Chernobyl Diaries follows a group at the Ukrainian city impacted by a nuclear meltdown.

Chernobyl Diaries follows a group at the Ukrainian city impacted by a nuclear meltdown.

REEL REVIEWS: Chernobyl by flashlight

Taylor and Howe provide their views on the latest Hollywood horror offering

In 1986, the number four reactor at Chernobyl, Ukraine, had a catastrophic meltdown that killed or injured many and rendered the entire region uninhabitable to this day.

Chernobyl Diaries attempts to answer the age-old question: “How long must one wait to make a cheap horror flick out of a national tragedy?”

We say, “It’s a flaccid introduction to the genre, appropriate for children or the uninitiated.”

TAYLOR: As readers may know, I’m a horror fan. I’ve seen more horror films than any other genre, so going in, I think it’s only fair that we keep our expectations low. After all, horror films are the fast food of the movie industry.

The thing that makes them cool, and the reason many beginning filmmakers choose to make a horror, is that they are so atmospheric. Weird cinematography, extreme lighting, shadow and silence are the calling cards of any decent scary movie.

HOWE: I thought they had achieved that. The eerie-ness and mist/fog covered town of Pripyat was filmed well.  Some of the shots they took felt like you where right there in the town, then other times when Chris (Jesse McCartney) started whining, you knew you where watching a movie. McCartney was the weak link in this film.

TAYLOR: I disagree. I think it’s possible that you are unable to tell the difference between a character you don’t like and bad acting. McCartney did fine.
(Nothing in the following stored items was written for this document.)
(* ===== verification/IngestSpec.v ===== *)
(** * IngestSpec: what the ingest use case publishes

    The envelopes handed to the publisher for one stream carry increasing sequence
    numbers, over any history and whatever the publisher answers: as long as the
    stream stays in the map, whatever the sequencer answers too, and against the
    contract of the sequencer also when the stream was evicted in between. And two ways events get lost: an envelope
    the publisher refused cannot be submitted again, and two market types of one
    instrument derive the same idempotency keys. *)

From S2P Require Import Prelude GoRuntime Shared BoundedMap Cells Envelope Sequencer InstrumentStream InstrumentStreamSpec Ingest.

Local Open Scope string_scope.
Local Open Scope list_scope.
Local Open Scope Z_scope.

(** ** What a sequencer still owes *)

Section owed.
Context {SQ : Sequencer}.

(** Every number the sequencer gives for the pair within [n] calls exceeds [a]. *)
Definition above (n : nat) (s : SeqState) (pair : string * string) (a : Z) : Prop :=
  ∀ calls j b, (length calls ≤ n)%nat → calls !! j = Some pair → answers calls s !! j = Some (inr b) → a < b.

Lemma contract_next n s v k s' r : seq_contract (S n) s → Next v k s = (s', r) → seq_contract n s'.
Proof.
  intros Hc Hrun calls i j pair a b Hlen Hij Hi Hj Ha Hb.
  apply (Hc ((v, k) :: calls) (S i) (S j) pair a b); [cbn; lia|lia|done|done|..]; cbn; rewrite Hrun; done.
Qed.

Lemma contract_above n s v k s' a : seq_contract (S n) s → Next v k s = (s', inr a) → above n s' (v, k) a.
Proof.
  intros Hc Hrun calls j b Hlen Hj Hb.
  apply (Hc ((v, k) :: calls) 0%nat (S j) (v, k) a b); [cbn; lia|lia|done|done|..]; cbn; rewrite Hrun; done.
Qed.

Lemma above_next n s v k s' r pair a : above (S n) s pair a → Next v k s = (s', r) → above n s' pair a.
Proof.
  intros Hab Hrun calls j b Hlen Hj Hb. apply (Hab ((v, k) :: calls) (S j) b); [cbn; lia|done|]. cbn. by rewrite Hrun.
Qed.

Lemma above_now n s v k s' a b : above (S n) s (v, k) a → Next v k s = (s', inr b) → a < b.
Proof. intros Hab Hrun. apply (Hab [(v, k)] 0%nat b); [cbn; lia|done|]. cbn. by rewrite Hrun. Qed.

Lemma above_le n m s pair a : (m ≤ n)%nat → above n s pair a → above m s pair a.
Proof. intros Hle Hab calls j b Hlen. apply Hab. lia. Qed.
End owed.

Section ingest_spec.
Context {GR : GoRuntime} {SQ : Sequencer} {ports : IngestPorts} (clk : nat → Z).

(** ** The store of streams *)

Definition streamAt (k : StreamID) (s : InstrumentStream) : Prop := is_id s = k ∧ 0 < dedupWindow s.

Lemma recordSeen_keeps h : keeps (λ s, (is_id s, dedupWindow s)) (recordSeen h).
Proof. unfold recordSeen. solve_keeps. Qed.
Lemma BuildEnvelope_keeps x : keeps (λ s, (is_id s, dedupWindow s)) (BuildEnvelope x).
Proof. unfold BuildEnvelope. pose proof (recordSeen_keeps) as Hk. solve_keeps; apply Hk. Qed.
Lemma BuildEnvelope_streamAt x k s : streamAt k s → streamAt k (BuildEnvelope x s).1.
Proof. intros [Hid Hw]. pose proof (BuildEnvelope_keeps x s) as Hk. injection Hk as H1 H2. by rewrite <- H1, <- H2 in *. Qed.

(** Whatever the state of the stream, an accepted envelope is valid and of the stream. *)
Lemma BuildEnvelope_envelope x s s' e :
  BuildEnvelope x s = (s', inr e) →
  validEnvelope e ∧ Seq e = bi_Seq x ∧ Venue e = sid_Venue (is_id s) ∧ Instrument e = sid_Instrument (is_id s).
Proof.
  unfold BuildEnvelope. unfold recv, mbind, Meth_bind at 1. destruct (_ && _); [done|].
  destruct (inputKey (is_id s) x) as [ikey h]. destruct (bool_decide _); [done|].
  unfold mbind, Meth_bind, on_local. destruct (Validate _) as [e1 [p|[]]] eqn:Hval; [done|]. unfold assign. cbn beta iota.
  destruct (recordSeen h _) as [s2 [p|[]]]; [done|]. intros [= _ <-].
  apply envelope_Validate_ok in Hval as (Hval & c & He). split; [done|]. by rewrite He.
Qed.
(* ===== verification/SeqPolicy.v ===== *)
(** * SeqPolicy: internal/actors/delivery/runtime/seq_policy.go, seq_policy_contract.go

    The policy by which the delivery router accepts the events of a stream: a
    view of [DecideMonotonic], with its inputs read from the envelope. *)

From S2P Require Import Prelude GoRuntime Shared Hash Envelope Ownership.

Local Open Scope string_scope.
Local Open Scope list_scope.
Local Open Scope Z_scope.

Definition defaultSeqPolicyStaleGapWindow : Z := 2048.
Definition metaKeyHandoffWatermarkSeq : string := "handoff_watermark_seq".
Definition metaKeySnapshotWatermarkSeq : string := "watermark_seq".

Inductive seqPolicyAction := seqPolicyActionAccept | seqPolicyActionDrop | seqPolicyActionConvertToResync.
#[export] Instance seqPolicyAction_eq_dec : EqDecision seqPolicyAction.
Proof. solve_decision. Defined.

Record seqPolicyInput := MkSeqPolicyInput {
  streamKey : string;
  eventType : string;
  candidateSeq : Z;
  candidateTsIngest : Z;
  lastSeq : Z;
  lastTsIngest : Z;
  candidateProcessorID : string;
  lastProcessorID : string;
  handoffWatermarkSeq : Z;
  pendingResync : Z;
}.

Record seqPolicyDecision := MkSeqPolicyDecision {
  action : seqPolicyAction;
  rejectReason : string;
  violationType : string;
  coherenceReason : string;
  resyncWatermark : Z;
  duplicate : bool;
  outOfOrder : bool;
}.

Section seq_policy.
Context {GR : GoRuntime}.

Definition isSnapshotEventType (eventType : string) : bool :=
  let et := ToLower (TrimSpace eventType) in Contains et "snapshot".

(** [defaultSeqPolicy.Decide] with the default stale window. *)
Definition Decide (x : seqPolicyInput) : seqPolicyDecision :=
  let decision := DecideMonotonic (MkMonotonicInput (streamKey x) (isSnapshotEventType (eventType x)) (candidateSeq x)
    (candidateTsIngest x) (lastSeq x) (lastTsIngest x) (candidateProcessorID x) (lastProcessorID x)
    (handoffWatermarkSeq x) (pendingResync x) defaultSeqPolicyStaleGapWindow) in
  match Action decision with
  | ActionAccept => MkSeqPolicyDecision seqPolicyActionAccept "" "" "" 0 false false
  | ActionConvertToResync =>
      MkSeqPolicyDecision seqPolicyActionConvertToResync (RejectReason decision) "" (CoherenceReason decision)
        (ResyncWatermark decision) (dec_Duplicate decision) (dec_OutOfOrder decision)
  | ActionDrop =>
      MkSeqPolicyDecision seqPolicyActionDrop (RejectReason decision) (ViolationType decision) (CoherenceReason decision)
        0 (dec_Duplicate decision) (dec_OutOfOrder decision)
  end.

Definition parseInt64Meta (meta : gmap string string) (key : string) : Z :=
  if Z.of_nat (size meta) =? 0 then 0 else
  let raw := TrimSpace (default "" (meta !! key)) in
  if str_eqb raw "" then 0 else
  match ParseInt64 raw with
  | None => 0
  | Some v => v
  end.

Definition handoffWatermarkFromMeta (meta : gmap string string) : Z :=
  let w := parseInt64Meta meta metaKeyHandoffWatermarkSeq in
  if 0 <? w then w else parseInt64Meta meta metaKeySnapshotWatermarkSeq.

(** ** seq_policy_contract.go *)

Record SeqPolicyContractDecision := MkContractDecision {
  con_Action : MonotonicAction;
  con_RejectReason : string;
  con_ViolationType : string;
  con_CoherenceReason : string;
  con_ResyncWatermark : Z;
  con_Duplicate : bool;
  con_OutOfOrder : bool;
}.

Definition DecideSeqPolicyContract (x : seqPolicyInput) : SeqPolicyContractDecision :=
  let decision := Decide x in
  MkContractDecision
    match action decision with
    | seqPolicyActionAccept => ActionAccept
    | seqPolicyActionConvertToResync => ActionConvertToResync
    | seqPolicyActionDrop => ActionDrop
    end
    (rejectReason decision) (violationType decision) (coherenceReason decision) (resyncWatermark decision)
    (duplicate decision) (outOfOrder decision).

(** ** What the policy accepts *)

Lemma Decide_accept x :
  action (Decide x) = seqPolicyActionAccept →
  0 < candidateSeq x ∧ (0 < lastSeq x → lastSeq x < candidateSeq x).
Proof.
  unfold Decide. match goal with |- context [DecideMonotonic ?m] => pose proof (accept_is_later m) as H end.
  destruct (Action _); [|done..]. intros _. by destruct (H eq_refl) as (? & ? & _).
Qed.
End seq_policy.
You would whine too if you could see your bones sticking out of your leg. Then I would have to say, “You are the weakest link, goodbye.”

HOWE: OK, I wont go on about McCartney’s acting ability anymore. The rest of the cast was very good.

I do like that they use unknown actors in movies like these. They give a bit more realism to the plot. I just can’t imagine someone like Pitt or Cruise pulling it off. No, I can’t resist, McCartney’s acting was terrible.

TAYLOR: Whatever… The thing that bothered me a bit about the film is the same thing that bothers me about most modern horror films: people walking around in dark spaces where they, or the audience, can’t see anything, repeatedly calling out someone’s name.

Everyone is waiting for something to jump out and say “Boo!” I would much rather you trap someone in such a way where they can’t move, and the monster slowly creeps toward them and we can see the monster in all its gory glory. That would be scary. The Ring, for instance, was scary for this reason.

HOWE: Not once did Chernobyl Diaries make me jump. With this being in a horror category, it falls way short.

TAYLOR: For me, the film isn’t bad, yet it failed to scare me. I did enjoy the overall uneasiness of the rundown locations.

Plus, it was short, so not exactly wasted time, but close to it. Considering that the movie is only rated 14A, I’m gonna give it a passing grade, barely.

Howe gives Chernobyl Diaries 2 whining actors out of 5

Taylor gives it 2.5 fish teeth out of 5.

This feature is currently showing at Galaxy Cinemas in Vernon.